Six hommes, le secondaient, humains et fabuleux confondus.

— J’abattrai le premier couard qui s’avisera de fuir sans mon ordre de repli. Est-ce entendu ?

— Oui, Mestre, scandèrent-il unanimement.

— En route.

Il incombait à Bard d’ouvrir la voie, les indications de Yue ne pouvant pas suffire à anticiper les déplacements de la fabuleuse. Pour la première fois en deux ans, l’adolescent marchait à hauteur de celui qui fut son oncle.

Enhardit par sa position, le jeune homme se permit une question, presque une critique.

— Pourquoi préférer l’offensive à la défensive ?

— Parce que j’ai la rare capacité d’apprendre de mes erreurs, répliqua le baron d’une voix par trop railleuse. Nous n’aurions aucune chance si notre cible s’avisait d’ourdir un arcane complexe contre nous.

— Et si elle l’avait déjà fait ? Si nous étions en train de nous jeter dans son piège ?

— Alors advienne que pourra. Mon épouse et mes enfants sont à l’abri, l’essentiel de mes biens aussi. J’élimine les issues les plus défavorables à défaut de pouvoir me garantir la meilleure.

— Vous voulez dire que… vous êtes prêt à quitter la réalité ce soir, en traquant cette fabuleuse ?

— N’exagérons rien. Je ne tiens pas à manquer la naissance d’Abelard ou la consécration de Yue.

— En quoi la consécration de ma mestresse est-elle si importante pour vous ?

— Question impertinente, le tança le baron.

Bard n’en prit pas ombrage. Au contraire, il s’étonna de ne pas avoir été remis à sa place plus tôt. Inexplicablement, l’envie lui prit de rétablir le dialogue. Aucun prétexte ne lui vint. Il allait renoncer à son projet insensé lorsque le mestre rouvrit la parole pour lui.

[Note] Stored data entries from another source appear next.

(* ===== verification/Createfs.v ===== *)
(** * The image builder (createfs.c)

    Host files in, a boot image out. Pointers into the boot block are offsets, the
    blocks are byte memories, the inode list is a heap of doubly linked nodes, and
    the C library's [rand] is a stream of numbers given from outside. *)
From stdpp Require Import prelude list numbers gmap.
From Stdlib Require Import ZArith Lia.
From S2P Require Import Prelude LPHash KissFS.

Module Createfs.

(** ** Bytes *)

Definition le_bytes (v : Z) : list Z :=
  [v mod 256; v / 2 ^ 8 mod 256; v / 2 ^ 16 mod 256; v / 2 ^ 24 mod 256].

Definition st_bytes (m : memory) (p : Z) (data : list Z) : memory :=
  fun x => if (p <=? x) && (x <? p + alen data) then aget data (x - p) else m x.
Definition st32 (m : memory) (p v : Z) : memory := st_bytes m p (le_bytes v).
Definition fill (m : memory) (p n v : Z) : memory :=
  fun x => if (p <=? x) && (x <? p + n) then v else m x.

(** The output file: [lseek] then [write]; a hole reads as zeros. *)
Record file := mk_file { flen : Z; fbyte : memory }.
Definition fwrite (f : file) (off n : Z) (src : memory) : file :=
  mk_file (Z.max (flen f) (off + n))
    (fun x => if (off <=? x) && (x <? off + n) then src (x - off) else fbyte f x).

(** ** Host files *)

(** A directory entry with what [stat] and [read] report of it; [stale] is what a
    fresh [malloc] block holds where [read] does not write. *)
Record host_file := mk_host {
  d_name : list Z; st_mode : Z; st_size : Z; contents : list Z;
  read_error : option Z; stale : memory }.

Definition S_ISREG (m : Z) : bool := Z.land m 0xf000 =? 0x8000.
Definition S_ISCHR (m : Z) : bool := Z.land m 0xf000 =? 0x2000.

(** ** The inode list *)

Record node := mk_node { prev : Z; next : Z; data : Z }.
(** [inode_root_t] is the node at address 0: [head] is [prev], [tail] is [next]. *)
Record inode_list_t := mk_list { nodes : gmap Z node; fresh : Z; count : Z }.

Definition inode_list : inode_list_t := mk_list {[ 0 := mk_node 0 0 0 ]} 1 0.

Definition set_prev (m : gmap Z node) (a p : Z) : option (gmap Z node) :=
  n ← m !! a; Some (<[a := mk_node p (next n) (data n)]> m).
Definition set_next (m : gmap Z node) (a p : Z) : option (gmap Z node) :=
  n ← m !! a; Some (<[a := mk_node (prev n) p (data n)]> m).
(** A new line on the screen is a new row of the text. *)
Lemma feed_shows s d x : shows s d -> screen_ok (scr s) ->
  shows (line_down (set_xy s x (next_char_y s))) (feed d x).
Proof.
  intros [Hx Hy Hr Hc Hs] Hok.
  assert (Hlen : alen (above (feed d x)) = alen (above d) + 1) by (unfold alen; cbn; rewrite length_app; cbn; lia).
  destruct (line_down_spec (set_xy s x (next_char_y s))) as (X & Y & _); [done|unfold alen in *; cbn; lia|].
  split.
  - by rewrite X.
  - rewrite Y, Hlen. cbn. lia.
  - cbn. apply list.Forall_app. by repeat constructor.
  - apply length_blank_row.
  - rewrite Y, Hlen. cbn [next_char_y set_xy]. unfold line_down, SCREEN_HEIGHT. cbn [next_char_y set_xy].
    destruct (Z.ltb_spec (next_char_y s) (25 - 1)) as [Hlt|Hge]; cbn [scr set_xy set_scr feed above cur].
    + rewrite Hs, Z.min_r by lia.
      replace (alen (above d) - next_char_y s) with 0 by lia.
      replace (alen (above d) + 1 - (next_char_y s + 1)) with 0 by lia.
      change (Z.to_nat 0) with 0%nat. rewrite !drop_0, join_app. cbn [mjoin list_join]. rewrite app_nil_r.
      replace (Z.to_nat (24 - next_char_y s)) with (S (Z.to_nat (24 - (next_char_y s + 1)))) by lia.
      cbn [replicate mjoin list_join]. by rewrite <- app_assoc.
    + assert (next_char_y s = 24) as Ey by lia. rewrite Ey in *.
      destruct (scrollDown_mem (scr s) Hok) as [-> _]. rewrite Hs.
      change (Z.to_nat (24 - 24)) with 0%nat. change (Z.min 24 (24 + 1)) with 24.
      change (Z.to_nat (24 - 24)) with 0%nat. cbn [replicate mjoin list_join]. rewrite !app_nil_r.
      set (k := Z.to_nat (alen (above d) - 24)).
      replace (Z.to_nat (alen (above d) + 1 - 24)) with (S k) by lia.
      destruct (drop k (above d)) as [|r0 rest] eqn:Ed.
      { assert (E0 : length (drop k (above d)) = 0%nat) by by rewrite Ed.
        rewrite length_drop in E0. unfold k, alen in *. lia. }
      assert (Ek : drop (S k) (above d) = rest).
      { replace (S k) with (k + 1)%nat by lia. by rewrite <- drop_drop, Ed. }
      rewrite (drop_app_le (above d)) by (subst k; unfold alen in *; lia). rewrite Ek, join_app.
      assert (Hr0 : length r0 = 160%nat).
      { apply (list.Forall_drop _ k) in Hr. rewrite Ed in Hr. by apply list.Forall_cons in Hr as [? _]. }
      cbn [mjoin list_join]. rewrite app_nil_r, <- !app_assoc.
      rewrite drop_app_length' by done. by rewrite <- app_assoc.
Qed.

(** The cell the cursor stands on. *)
Lemma put_cell_shows s d c : shows s d -> 0 <= col d < 80 ->
  put_cell (videoMem (scr s)) (next_char_x s) (next_char_y s) c =
    mjoin (drop (Z.to_nat (alen (above d) - next_char_y s)) (above d)) ++
    aset (aset (cur d) (2 * col d) (u8 c)) (2 * col d + 1) TEXT_STYLE ++
    mjoin (replicate (Z.to_nat (24 - next_char_y s)) blank_row).
Proof.
  intros [Hx Hy Hr Hc Hs] Hcol. unfold put_cell. rewrite Hs, Hx.
  set (top := mjoin (drop _ _)). set (bot := mjoin (replicate _ _)).
  assert (Ht : length top = Z.to_nat (160 * next_char_y s)).
  { unfold top. rewrite length_join_rows by by apply Forall_drop.
    rewrite length_drop. unfold alen in *. lia. }
  unfold aset.
  replace (Z.to_nat (2 * (80 * next_char_y s + col d))) with (length top + Z.to_nat (2 * col d))%nat
    by (rewrite Ht; unfold alen in *; lia).
  replace (Z.to_nat (2 * (80 * next_char_y s + col d) + 1)) with (length top + Z.to_nat (2 * col d + 1))%nat
    by (rewrite Ht; unfold alen in *; lia).
  rewrite insert_app_r, insert_app_r. rewrite insert_app_l by (rewrite Hc; lia).
  by rewrite insert_app_l by (rewrite length_insert, Hc; lia).
Qed.

(** The state after a step of [nolock_putc]: the line is gone; [f] is what became
    of the text on the screen. *)
Definition put_ok (s s' : t) (f : doc -> doc) : Prop :=
  inv s' /\ term_buf_pos s' = 0 /\ same_wait s s' /\ forall d, shows s d -> shows s' (f d).

Lemma put_ok_cursor s s1 f :
  inv s -> term_buf_pos s1 = 0 -> alen (term_buf s1) = 128 -> screen_ok (scr s1) ->
  0 <= next_char_x s1 < 80 -> 0 <= next_char_y s1 < 25 -> same_wait s s1 ->
  (forall d, shows s d -> shows s1 (f d)) -> put_ok s (cursor s1) f.
Proof.
  intros I Hp1 Hb1 Hok1 Hx1 Hy1 W HD. pose proof W as (W1 & W2 & W3 & W4).
  assert (Hi : items (cursor s1) = []) by (apply items_nil; done).
  split; [split; try done|split; [done|split; [done|]]].
  - cbn. lia.
  - by rewrite Hi.
  - rewrite Hi. change (0 <= next_char_y s1). lia.
  - cbn. by apply setCursor_mem.
  - cbn. rewrite W1, W2. apply I.
  - cbn. rewrite W3. apply I.
  - intros d Hd. destruct (HD d Hd) as [X Y R C S]. split; try done. cbn.
    destruct (setCursor_mem (scr s1) (next_char_x s1) (next_char_y s1)) as [-> _]. done.
Qed.

Lemma put_ok_feed s s1 f x :
  inv s -> term_buf_pos s1 = 0 -> alen (term_buf s1) = 128 -> screen_ok (scr s1) ->
  0 <= next_char_y s1 < 25 -> same_wait s s1 -> (forall d, shows s d -> shows s1 (f d)) -> 0 <= x < 80 ->
  put_ok s (cursor (line_down (set_xy s1 x (next_char_y s1)))) (fun d => feed (f d) x).
Proof.
  intros I P1 B1 S1 Y1 (U1 & U2 & U3 & U4) D1 Hx1.
  destruct (line_down_spec (set_xy s1 x (next_char_y s1)) S1 Y1) as (X & Y & S & B & P & V1 & V2 & V3 & V4).
  apply put_ok_cursor; try done.
  - by rewrite P.
  - by rewrite B.
  - rewrite X. done.
  - rewrite Y. cbn. lia.
  - split_and!; [rewrite V1|rewrite V2|rewrite V3|rewrite V4]; done.
  - intros d Hd. apply feed_shows; auto.
Qed.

— Cela n’arrivera pas, prévint Léopold.

— Euh… Pardon, Mestre ?

— Nous ne sympathiseront pas. Que tu ne sois plus en révolte contre ton sort ni contre moi m’est agréable, crois m’en, mais nos rapports ne seront jamais cordiaux.

— Je n’y aspire pas, défendit Bard.

Se l’entendre dire le fit douter de ses propres intentions.

— Combien de temps penses-tu que j’ai été mestre, Bard ?

— Toute votre vie, estima le fabuleux.

— Exact. Penses-tu que je me sois trompé souvent au cours de cette vie ?

— Non, Mestre, ânonna-t-il sans réfléchir.

— Erreur. Je me suis trompé souvent et parfois durement. Mais si tu n’as pas mémoire trop courte, tu sais je suis capable d’apprendre. Tu n’es pas le premier fils de famille que je vois tomber de son piédestal.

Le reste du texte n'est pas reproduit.